===== Excerpted records =====

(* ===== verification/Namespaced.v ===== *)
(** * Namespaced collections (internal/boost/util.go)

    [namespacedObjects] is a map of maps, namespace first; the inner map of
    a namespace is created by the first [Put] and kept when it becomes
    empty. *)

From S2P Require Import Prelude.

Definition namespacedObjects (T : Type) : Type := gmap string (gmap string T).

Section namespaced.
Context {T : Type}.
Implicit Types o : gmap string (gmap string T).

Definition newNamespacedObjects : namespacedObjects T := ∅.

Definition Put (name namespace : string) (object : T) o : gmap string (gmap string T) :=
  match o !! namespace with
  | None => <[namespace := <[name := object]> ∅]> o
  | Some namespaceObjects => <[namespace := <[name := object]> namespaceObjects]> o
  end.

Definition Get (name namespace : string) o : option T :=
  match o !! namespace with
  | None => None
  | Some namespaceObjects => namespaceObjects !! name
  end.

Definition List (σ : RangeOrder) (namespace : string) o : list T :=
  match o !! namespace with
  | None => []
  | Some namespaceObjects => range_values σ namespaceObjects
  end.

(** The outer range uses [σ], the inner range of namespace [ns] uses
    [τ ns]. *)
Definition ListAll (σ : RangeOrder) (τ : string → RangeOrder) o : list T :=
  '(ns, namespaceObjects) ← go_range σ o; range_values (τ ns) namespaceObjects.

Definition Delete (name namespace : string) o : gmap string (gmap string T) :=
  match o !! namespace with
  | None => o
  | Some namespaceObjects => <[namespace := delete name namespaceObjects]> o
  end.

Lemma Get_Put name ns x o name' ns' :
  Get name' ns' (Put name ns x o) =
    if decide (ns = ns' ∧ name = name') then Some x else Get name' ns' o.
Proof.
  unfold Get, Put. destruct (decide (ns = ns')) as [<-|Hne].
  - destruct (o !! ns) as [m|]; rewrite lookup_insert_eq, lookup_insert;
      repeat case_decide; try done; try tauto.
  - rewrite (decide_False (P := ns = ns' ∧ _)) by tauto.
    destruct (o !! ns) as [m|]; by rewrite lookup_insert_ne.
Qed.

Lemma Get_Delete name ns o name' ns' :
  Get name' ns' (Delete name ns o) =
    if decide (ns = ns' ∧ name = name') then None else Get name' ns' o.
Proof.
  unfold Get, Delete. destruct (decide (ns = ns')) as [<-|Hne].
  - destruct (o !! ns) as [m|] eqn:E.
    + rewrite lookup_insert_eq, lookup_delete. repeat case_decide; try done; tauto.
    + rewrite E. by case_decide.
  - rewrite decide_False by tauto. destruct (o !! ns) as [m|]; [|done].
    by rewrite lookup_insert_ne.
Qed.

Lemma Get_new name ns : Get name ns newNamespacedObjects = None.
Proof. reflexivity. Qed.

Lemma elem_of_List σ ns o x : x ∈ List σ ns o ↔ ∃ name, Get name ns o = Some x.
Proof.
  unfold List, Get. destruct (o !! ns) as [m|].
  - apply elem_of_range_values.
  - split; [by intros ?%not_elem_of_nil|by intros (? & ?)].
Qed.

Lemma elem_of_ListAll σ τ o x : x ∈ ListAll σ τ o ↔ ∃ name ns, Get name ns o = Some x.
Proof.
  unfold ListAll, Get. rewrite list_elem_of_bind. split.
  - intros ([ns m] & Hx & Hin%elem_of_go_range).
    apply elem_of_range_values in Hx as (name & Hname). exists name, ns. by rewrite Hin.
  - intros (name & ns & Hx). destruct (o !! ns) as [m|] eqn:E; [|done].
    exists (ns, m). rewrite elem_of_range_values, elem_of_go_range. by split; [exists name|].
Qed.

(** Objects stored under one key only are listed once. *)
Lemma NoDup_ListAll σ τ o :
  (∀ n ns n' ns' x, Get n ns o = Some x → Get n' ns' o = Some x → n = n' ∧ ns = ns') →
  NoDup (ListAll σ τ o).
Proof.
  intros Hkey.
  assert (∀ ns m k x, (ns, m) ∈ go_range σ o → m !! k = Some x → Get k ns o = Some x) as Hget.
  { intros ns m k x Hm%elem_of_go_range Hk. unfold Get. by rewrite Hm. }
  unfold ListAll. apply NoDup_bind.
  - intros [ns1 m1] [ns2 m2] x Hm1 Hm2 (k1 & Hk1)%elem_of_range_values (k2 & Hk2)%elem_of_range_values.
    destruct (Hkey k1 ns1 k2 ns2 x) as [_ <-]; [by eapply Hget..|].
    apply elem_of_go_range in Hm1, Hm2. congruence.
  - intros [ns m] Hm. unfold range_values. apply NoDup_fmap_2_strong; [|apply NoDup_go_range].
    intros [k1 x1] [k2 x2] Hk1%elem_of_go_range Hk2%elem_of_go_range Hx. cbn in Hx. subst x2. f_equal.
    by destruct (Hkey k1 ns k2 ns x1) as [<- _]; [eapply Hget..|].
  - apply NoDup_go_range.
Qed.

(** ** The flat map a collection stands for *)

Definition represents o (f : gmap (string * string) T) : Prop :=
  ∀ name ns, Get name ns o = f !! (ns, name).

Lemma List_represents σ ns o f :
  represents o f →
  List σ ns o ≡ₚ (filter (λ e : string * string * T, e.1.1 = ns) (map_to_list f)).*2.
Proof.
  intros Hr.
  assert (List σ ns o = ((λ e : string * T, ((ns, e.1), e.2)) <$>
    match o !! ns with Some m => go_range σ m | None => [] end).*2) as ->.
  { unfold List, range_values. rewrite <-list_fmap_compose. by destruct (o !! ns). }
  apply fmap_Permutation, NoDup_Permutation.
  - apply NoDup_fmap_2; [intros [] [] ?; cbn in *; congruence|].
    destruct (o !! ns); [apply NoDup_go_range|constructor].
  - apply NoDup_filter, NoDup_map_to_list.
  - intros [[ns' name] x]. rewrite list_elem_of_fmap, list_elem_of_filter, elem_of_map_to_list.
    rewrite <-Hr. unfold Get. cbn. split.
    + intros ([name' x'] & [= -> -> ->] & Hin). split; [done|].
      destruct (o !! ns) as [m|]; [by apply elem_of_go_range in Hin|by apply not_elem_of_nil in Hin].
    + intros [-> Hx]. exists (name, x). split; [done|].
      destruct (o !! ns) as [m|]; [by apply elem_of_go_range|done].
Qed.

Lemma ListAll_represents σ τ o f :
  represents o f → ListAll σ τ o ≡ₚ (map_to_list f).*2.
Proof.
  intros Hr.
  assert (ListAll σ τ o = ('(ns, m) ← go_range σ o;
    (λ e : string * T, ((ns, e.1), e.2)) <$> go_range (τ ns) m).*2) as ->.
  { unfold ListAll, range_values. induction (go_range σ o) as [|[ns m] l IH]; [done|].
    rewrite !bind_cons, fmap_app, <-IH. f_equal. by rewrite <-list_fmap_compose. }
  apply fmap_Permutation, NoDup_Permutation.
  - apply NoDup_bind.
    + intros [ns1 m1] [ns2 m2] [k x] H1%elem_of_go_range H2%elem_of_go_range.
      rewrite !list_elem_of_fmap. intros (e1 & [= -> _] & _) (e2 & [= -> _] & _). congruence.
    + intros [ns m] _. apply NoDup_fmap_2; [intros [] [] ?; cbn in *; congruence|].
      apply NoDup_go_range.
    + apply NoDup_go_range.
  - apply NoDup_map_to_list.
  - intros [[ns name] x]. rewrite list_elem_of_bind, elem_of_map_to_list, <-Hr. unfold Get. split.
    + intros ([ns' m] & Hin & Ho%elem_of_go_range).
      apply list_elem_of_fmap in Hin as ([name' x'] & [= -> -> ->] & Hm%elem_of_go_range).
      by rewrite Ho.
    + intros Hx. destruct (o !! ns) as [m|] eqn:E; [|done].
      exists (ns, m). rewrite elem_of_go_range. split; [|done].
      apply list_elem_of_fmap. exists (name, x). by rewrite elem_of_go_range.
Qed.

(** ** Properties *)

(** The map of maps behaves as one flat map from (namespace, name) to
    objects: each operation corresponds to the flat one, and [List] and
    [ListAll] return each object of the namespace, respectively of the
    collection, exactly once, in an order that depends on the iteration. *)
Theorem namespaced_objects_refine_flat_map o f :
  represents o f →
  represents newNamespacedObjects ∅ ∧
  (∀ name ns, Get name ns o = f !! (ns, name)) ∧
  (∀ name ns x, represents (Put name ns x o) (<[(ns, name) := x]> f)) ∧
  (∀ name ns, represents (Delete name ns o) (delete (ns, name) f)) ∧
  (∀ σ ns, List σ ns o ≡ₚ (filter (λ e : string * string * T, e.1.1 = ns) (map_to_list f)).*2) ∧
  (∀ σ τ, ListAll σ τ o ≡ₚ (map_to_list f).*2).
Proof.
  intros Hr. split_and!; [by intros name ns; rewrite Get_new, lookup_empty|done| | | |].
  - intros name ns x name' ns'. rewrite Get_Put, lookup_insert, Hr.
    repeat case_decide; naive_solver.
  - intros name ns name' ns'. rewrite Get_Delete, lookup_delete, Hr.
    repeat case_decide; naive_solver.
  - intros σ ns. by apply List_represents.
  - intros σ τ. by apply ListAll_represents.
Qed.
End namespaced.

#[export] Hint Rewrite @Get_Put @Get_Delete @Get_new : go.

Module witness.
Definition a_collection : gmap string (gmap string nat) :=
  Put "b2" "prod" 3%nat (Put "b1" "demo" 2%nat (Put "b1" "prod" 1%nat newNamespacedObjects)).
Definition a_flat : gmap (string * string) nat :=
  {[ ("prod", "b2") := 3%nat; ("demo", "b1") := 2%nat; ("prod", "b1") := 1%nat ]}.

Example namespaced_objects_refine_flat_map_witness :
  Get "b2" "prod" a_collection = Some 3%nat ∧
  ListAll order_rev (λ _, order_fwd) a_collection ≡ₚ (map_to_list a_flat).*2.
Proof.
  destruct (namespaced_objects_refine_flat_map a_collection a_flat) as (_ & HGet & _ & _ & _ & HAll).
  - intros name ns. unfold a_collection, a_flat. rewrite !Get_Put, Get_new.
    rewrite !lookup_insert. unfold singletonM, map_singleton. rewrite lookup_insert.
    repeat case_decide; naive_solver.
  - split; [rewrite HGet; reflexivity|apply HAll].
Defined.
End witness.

=====

Print, without alteration, only the lines above between the one holding "apply list_elem_of_fmap. exists" and the one holding "Definition a_collection : gmap", inclusive.

→ **Solution to this exercise**:
      apply list_elem_of_fmap. exists (name, x). by rewrite elem_of_go_range.
Qed.

(** ** Properties *)

(** The map of maps behaves as one flat map from (namespace, name) to
    objects: each operation corresponds to the flat one, and [List] and
    [ListAll] return each object of the namespace, respectively of the
    collection, exactly once, in an order that depends on the iteration. *)
Theorem namespaced_objects_refine_flat_map o f :
  represents o f →
  represents newNamespacedObjects ∅ ∧
  (∀ name ns, Get name ns o = f !! (ns, name)) ∧
  (∀ name ns x, represents (Put name ns x o) (<[(ns, name) := x]> f)) ∧
  (∀ name ns, represents (Delete name ns o) (delete (ns, name) f)) ∧
  (∀ σ ns, List σ ns o ≡ₚ (filter (λ e : string * string * T, e.1.1 = ns) (map_to_list f)).*2) ∧
  (∀ σ τ, ListAll σ τ o ≡ₚ (map_to_list f).*2).
Proof.
  intros Hr. split_and!; [by intros name ns; rewrite Get_new, lookup_empty|done| | | |].
  - intros name ns x name' ns'. rewrite Get_Put, lookup_insert, Hr.
    repeat case_decide; naive_solver.
  - intros name ns name' ns'. rewrite Get_Delete, lookup_delete, Hr.
    repeat case_decide; naive_solver.
  - intros σ ns. by apply List_represents.
  - intros σ τ. by apply ListAll_represents.
Qed.
End namespaced.

#[export] Hint Rewrite @Get_Put @Get_Delete @Get_new : go.

Module witness.
Definition a_collection : gmap string (gmap string nat) :=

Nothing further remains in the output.